与si-NC组比较,si-PVT1组p-PI3K、p-AKT蛋白表达明显下调(P<0.05),与(si-circ-MALAT1+anti-miR-NC)组比较,(si-circ-MALAT1+anti-miR-101)组p-PI3K、p-AKT蛋白表达明显上调(P<0.05)(图5,表6)。

表6 PI3K/AKT信号通路相关蛋白表达

图5 Western blot检测蛋白表达

3 讨论

膀胱癌在人体内的发生发展严重威胁着机体的健康和安全,临床上的治疗手段主要有化学药物治疗、放射治疗及手术治疗,但是副作用比较大,复发率比较高,患者预后不良。
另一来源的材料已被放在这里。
Lemma save_then {A} (c : CallSession) (k : M A) (db : gmap uuid CallSession) :
  bind (add c) (fun _ => bind commit (fun _ => k))
       {| rows := db; pending := ∅ |}
  = k {| rows := <[id c := c]> db; pending := ∅ |}.
Proof.
  unfold bind, add, commit. cbn [pending rows].
  rewrite insert_empty, <- insert_union_singleton_l. reflexivity.
Qed.

Lemma get_then {A} (k : uuid) (f : option CallSession -> M A)
      (db : gmap uuid CallSession) :
  bind (get k) f {| rows := db; pending := ∅ |}
  = f (db !! k) {| rows := db; pending := ∅ |}.
Proof.
  unfold bind, get. cbn [pending rows]. rewrite lookup_empty. reflexivity.
Qed.

Lemma rollback_then {A} (k : M A) (db pend : gmap uuid CallSession) :
  bind rollback (fun _ => k) {| rows := db; pending := pend |}
  = k {| rows := db; pending := ∅ |}.
Proof. reflexivity. Qed.

Lemma lift_then {A B} (r : A + exn) (k : A -> M B) s :
  bind (lift r) k s
  = match r with inl a => k a s | inr e => (inr e, s) end.
Proof. reflexivity. Qed.

Lemma raise_then {A B} (e : exn) (k : A -> M B) s :
  bind (raise e) k s = (inr e, s).
Proof. reflexivity. Qed.

Lemma ret_then {A B} (a : A) (k : A -> M B) s : bind (ret a) k s = k a s.
Proof. reflexivity. Qed.



Lemma merged_lookup call tr dur report :
  merged call tr dur report !! "speech_metrics"
  = Some (ASpeech (speech_of tr dur)) /\
  merged call tr dur report !! "emotion_summary"
  = Some (AEmotion (emotion_of call)) /\
  (forall k, k <> "speech_metrics" -> k <> "emotion_summary" ->
             merged call tr dur report !! k = report !! k).
Proof.
  unfold merged. repeat split.
  - rewrite lookup_insert_ne by discriminate. apply lookup_insert_eq.
  - apply lookup_insert_eq.
  - intros k H1 H2. rewrite !lookup_insert_ne by congruence. reflexivity.
Qed.

Section Job.

Variable COACHING_SYSTEM_PROMPT : string.
Variable _build_analysis_prompt :
  SpeechMetrics.Transcript -> SpeechMetrics.Metrics ->
  EmotionAnalysis.EmotionSummary -> string -> string.
Variable create_completion : string -> string -> list (option string) + exn.
Variable json_loads : string -> option json.

Local Abbreviation job :=
  (run_job COACHING_SYSTEM_PROMPT _build_analysis_prompt create_completion
           json_loads).
Local Abbreviation failed :=
  (analysis_failed).
Local Abbreviation body :=
  (analysis_body COACHING_SYSTEM_PROMPT _build_analysis_prompt
                 create_completion json_loads).
Local Abbreviation report_of :=
  (model_report COACHING_SYSTEM_PROMPT _build_analysis_prompt
                create_completion json_loads).

(** The handler, run on a session whose row exists. *)
Lemma analysis_failed_run (k : uuid) (c : CallSession)
      (db pend : gmap uuid CallSession) :
  db !! k = Some c -> id c = k ->
  failed k {| rows := db; pending := pend |}
  = (inl tt,
     {| rows := <[k := set_analysis_results ANALYSIS_FAILED
                          (set_status "error" c)]> db;
        pending := ∅ |}).
Proof.
  intros Hc Hk. unfold analysis_failed.
  rewrite rollback_then, get_then, Hc, save_end.
  cbn [id set_analysis_results set_status]. rewrite Hk. reflexivity.
Qed.

(** The protected block, run right after the check: it ends well with
    the report stored, or it raises with the checkpoint stored. *)
Lemma analysis_body_run (call : CallSession) tr dur
      (db : gmap uuid CallSession) :
  match report_of call tr dur with
  | Some report =>
      body call tr dur {| rows := db; pending := ∅ |}
      = (inl tt, {| rows := <[id call := done_row call tr dur report]>
                              (<[id call := set_status "analyzing" call]> db);
                    pending := ∅ |})
  | None =>
      exists e,
        body call tr dur {| rows := db; pending := ∅ |}
        = (inr e, {| rows := <[id call := set_status "analyzing" call]> db;
                     pending := ∅ |})
  end.
Proof.
  unfold analysis_body.
  rewrite (save_then (set_status "analyzing" call)).
  cbn [id set_status emotion_data persona].
  unfold model_report, speech_of, emotion_of.
  rewrite lift_then.
  destruct (create_completion _ _) as [[|content rest]|err];
    [eexists; reflexivity| |eexists; reflexivity].
  rewrite ret_then.
  assert (Hfin : forall j,
    bind (lift (unpack j))
      (fun report =>
         bind (add (set_status "done"
                 (set_analysis_results
                    (<["emotion_summary" :=
                         AEmotion (EmotionAnalysis.summarize_emotions
                           (default {| EmotionAnalysis.prosody_scores := None |}
                                    (emotion_data call)))]>
                       (<["speech_metrics" :=
                            ASpeech (SpeechMetrics.analyze_speech_metrics tr dur)]>
                          report))
                    (set_status "analyzing" call))))
              (fun _ => commit))
      {| rows := <[id call := set_status "analyzing" call]> db; pending := ∅ |}
    = match unpack j with
      | inl report =>
          (inl tt, {| rows := <[id call := done_row call tr dur report]>
                                (<[id call := set_status "analyzing" call]> db);
                      pending := ∅ |})
      | inr e => (inr e, {| rows := <[id call := set_status "analyzing" call]> db;
                            pending := ∅ |})
      end).
  { intros j. rewrite lift_then. destruct (unpack j) as [report|e]; [|reflexivity].
    rewrite save_end. reflexivity. }
  destruct content as [[|a t]|].
  - rewrite ret_then. rewrite Hfin. reflexivity.
  - destruct (json_loads (String a t)) as [j|].
    + rewrite ret_then, Hfin.
      destruct j; cbn [unpack]; first [reflexivity | eexists; reflexivity].
    + rewrite raise_then. eexists; reflexivity.
  - rewrite ret_then. rewrite Hfin. reflexivity.
Qed.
膀胱癌的病理类型有很多,主要包括尿路上皮癌、膀胱鳞状细胞癌和膀胱腺癌。该疾病严重威胁人类的生命和健康[4-5]。基因治疗膀胱癌是一种新的治疗方式,主要是通过某些基因突变的靶点进行靶向治疗,治疗效率高,针对肿瘤细胞作用不损伤正常组织。

本实验研究表明,与癌旁组织比较,膀胱癌组织中circ-MALAT1表达明显上调,miR-101表达明显下调。已经有研究表明结果与本实验一致,circ-MALAT1在肝癌细胞中表达水平显著上调[6];miR-101在膀胱癌细胞中的表达显著下调[7]。

本实验研究发现,与si-NC组比较,抑制circ-MALAT1表达组中circ-MALAT1表达水平明显下调,侵袭、迁移细胞数明显下调。与miR-NC组比较,过表达miR-101后,侵袭、迁移细胞数明显下调。与(si-circ-MALAT1+anti-miR-NC)组比较,(si-circ-MALAT1+anti-miR-101)组细胞侵袭、迁移细胞数明显上调。已有有类似的报道与本实验研究结果一致。Circ-ITCH通过调控miR-17或 miR-224表达来抑制膀胱癌的发展[8]。Circ-BCRC-3通过miR-182-5p或者p27轴抑制膀胱癌的增殖[9]。CircUBXN7通过海靶向miR-1247-3p增强膀胱癌中B4GALT3的表达来抑制细胞增殖和侵袭[10]。下调hsa_circ_0000144通过刺激miR-217和抑制RUNX2表达来抑制膀胱癌的进展[11]。通过靶向miR-223或成纤维细胞生长因子受体2(fibroblast growth factor receptor 2,FGFR2)轴来沉默circ-UVRAG抑制膀胱癌的生长和转移[12]。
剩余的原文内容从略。